Book Review: Do Not Become Alarmed by Maile Meloy
Nora and Liv, cousins and best friends, decide to take their husbands and kids on a luxury cruise down the coast of Mexico and Central America. This is supposed to be a vacation of a lifetime, something that both the families really need. Liv is a producer who is married to a nerdy architect-engineer called Benjamin and Nora is a slightly self-indulgent woman who happens to be married to Raymond, a successful actor.
The cruise gets off to a great start and they even make friends with an Argentinian couple with kids who are the same age as Nora and Liv’s children. However, the perfect vacation quickly turns into a terrible nightmare after the women and kids decide to go zip-lining. One second of misjudgment and the children go missing after an incoming tide takes them away to the river. From then onwards, the major part of the story is broken down into two parallel plotlines – the hapless parents getting the authorities involved and reaching their kids, and the children lost in a middle of an alien country where they can trust no one.
This novel manages to walk a tight rope between being utterly gripping and equally complex. All of the characters, including the children, are three dimensional and thoughtfully developed. There are high-stakes scenes and the children go through an awful lot, including being held captive by drug-dealing brothers and a heart thumping car chase. It had potential to come across as melodramatic but, for the most part, the story remains utterly believable.
What elevates Do Not Become Alarmed from the usual grip-lit is the complex exploration of marriage and parenting. The relationship dynamics between all the characters are dissected in an articulate, insightful manner. Raymond and Nora are a biracial couple and the story does deal in part with how their respective race affects people’s perception of their family. Candid musings about parenting, friendship and marriage are engaging to read. Maile gets under the skin of each character so while there are multiple narrators, the story never gets overly confusing. However, the relationship troubles did threaten to go a bit soap opera-esque in the latter half of the book.

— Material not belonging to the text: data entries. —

(** * AllVersionsExporter: a shallow embedding of [AllVersionsExporter.py]

    The development follows the source file top-down: Python strings and
    paths, [hashlib.sha256], the [Counter] dataclass, the data served by
    the Fusion 360 API, the output filesystem, every function of the
    exporter from [sanitize_filename] to [main], and the inputs of the
    command dialog through which the event handlers reach [main]. *)

From Stdlib Require Import ZArith Lia String Ascii.
From stdpp Require Import gmap list.

Local Open Scope Z_scope.

(** * Python strings

    A Python [str] is a sequence of code points.  Code points in
    [0xD800 .. 0xDFFF] (lone surrogates) are legal elements of a [str]
    but have no UTF-8 encoding. *)

Module PyStr.

Abbreviation str := (list Z).

(** A literal of the source, given as a Rocq string of ASCII characters. *)
Definition lit (s : string) : str :=
  (fun a => Z.of_N (N_of_ascii a)) <$> list_ascii_of_string s.

Definition str_eqb (a b : str) : bool := bool_decide (a = b).

(** [str(n)] for a Python [int]. *)
Fixpoint digits (fuel : nat) (n : Z) (acc : str) : str :=
  match fuel with
  | O => acc
  | S fuel' =>
      let acc' := (48 + n mod 10) :: acc in
      if n <? 10 then acc' else digits fuel' (n / 10) acc'
  end.

Definition str_of_int (n : Z) : str :=
  if n <? 0 then 45 :: digits (Z.to_nat (Z.log2_up (- n)) + 1) (- n) []
  else digits (Z.to_nat (Z.log2_up n) + 1) n [].

(** [str.isspace] for one character, the test behind [str.strip()]. *)
Definition isspace (c : Z) : bool :=
  ((9 <=? c) && (c <=? 13)) || ((28 <=? c) && (c <=? 32))
  || (c =? 133) || (c =? 160) || (c =? 5760)
  || ((8192 <=? c) && (c <=? 8202))
  || (c =? 8232) || (c =? 8233) || (c =? 8239) || (c =? 8287) || (c =? 12288).

Fixpoint lstrip (s : str) : str :=
  match s with
  | c :: s' => if isspace c then lstrip s' else s
  | [] => []
  end.

Definition strip (s : str) : str := rev (lstrip (rev (lstrip s))).

(** [str.join]. *)
Fixpoint join (sep : str) (parts : list str) : str :=
  match parts with
  | [] => []
  | [p] => p
  | p :: ps => p ++ sep ++ join sep ps
  end.

(** [str.encode()] with the default codec, UTF-8, error handler [strict]:
    [None] stands for [UnicodeEncodeError]. *)
Definition encode_char (c : Z) : option (list Z) :=
  if (c <? 0) then None
  else if c <? 128 then Some [c]
  else if c <? 2048 then
    Some [Z.lor 192 (Z.shiftr c 6); Z.lor 128 (Z.land c 63)]
  else if c <? 65536 then
    if (55296 <=? c) && (c <=? 57343) then None
    else Some [Z.lor 224 (Z.shiftr c 12);
               Z.lor 128 (Z.land (Z.shiftr c 6) 63);
               Z.lor 128 (Z.land c 63)]
  else if c <? 1114112 then
    Some [Z.lor 240 (Z.shiftr c 18);
          Z.lor 128 (Z.land (Z.shiftr c 12) 63);
          Z.lor 128 (Z.land (Z.shiftr c 6) 63);
          Z.lor 128 (Z.land c 63)]
  else None.

Fixpoint encode (s : str) : option (list Z) :=
  match s with
  | [] => Some []
  | c :: s' =>
      match encode_char c, encode s' with
      | Some b, Some bs => Some (b ++ bs)
      | _, _ => None
      end
  end.

(** The text has an encoding: writing it to a text file does not raise
    [UnicodeEncodeError]. *)
Definition encodable (s : str) : bool :=
  match encode s with Some _ => true | None => false end.

End PyStr.
Export PyStr.

(** * [hashlib.sha256]

    FIPS 180-4 SHA-256 on a list of bytes; 32-bit words are integers with
    the wrap-around written out. *)

Module Sha256.

Definition w32 (x : Z) : Z := x mod 4294967296.
Definition add32 (a b : Z) : Z := w32 (a + b).
Definition rotr (n x : Z) : Z :=
  Z.lor (Z.shiftr x n) (w32 (Z.shiftl x (32 - n))).
Definition not32 (x : Z) : Z := 4294967295 - x.

Definition Ch (x y z : Z) : Z := Z.lxor (Z.land x y) (Z.land (not32 x) z).
Definition Maj (x y z : Z) : Z :=
  Z.lxor (Z.lxor (Z.land x y) (Z.land x z)) (Z.land y z).
Definition Sigma0 (x : Z) : Z :=
  Z.lxor (Z.lxor (rotr 2 x) (rotr 13 x)) (rotr 22 x).
Definition Sigma1 (x : Z) : Z :=
  Z.lxor (Z.lxor (rotr 6 x) (rotr 11 x)) (rotr 25 x).
Definition sigma0 (x : Z) : Z :=
  Z.lxor (Z.lxor (rotr 7 x) (rotr 18 x)) (Z.shiftr x 3).
Definition sigma1 (x : Z) : Z :=
  Z.lxor (Z.lxor (rotr 17 x) (rotr 19 x)) (Z.shiftr x 10).

(** The round constants are the first 32 bits of the fractional parts of
    the cube roots of the first 64 primes, the initial hash value those of
    the square roots of the first 8 primes. *)
Definition is_prime (n : Z) : bool :=
  (1 <? n) && forallb (λ d, negb (n mod Z.of_nat d =? 0)) (seq 2 (Z.to_nat n - 2)).

Definition primes : list Z := filter (λ n, is_prime n = true) (Z.of_nat <$> seq 2 310).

Even though the plot line is filled to the brim with riveting events and dramatic sequences, the narrative is infused with depth and political awareness. Relevant issues like the plight of illegal immigrants and their children, drug and human trafficking and underhanded politics that hinder the course of justice are deftly handled. Maile also piercingly draws attention to the fact that Americans have a better chance of getting justice in a foreign country, while the natives are treated as second-class citizens and deprived of their basic rights.
The story basically explores what happens when a bunch of entitled, over-privileged American kids are caught in an improbable situation where they only have to rely on their resourcefulness to get out of it. It makes one ponder the futility of being over protective about children. What use is a sheltered childhood when any moment life can throw you a curveball and you just have to switch on your fight or flight mode? In this book, we see upper-class children navigating their way in a world where assault, smuggling and murder is not out of question.
Do Not Become Alarmed is about self-preservation and the boundless reserves of resilience that human beings have which allow them to adapt to any circumstance efficiently. This contemporary page-turner is a cross between a pulsating thriller and a compelling relationship drama, which gives an innovative twist to the grip-lit genre.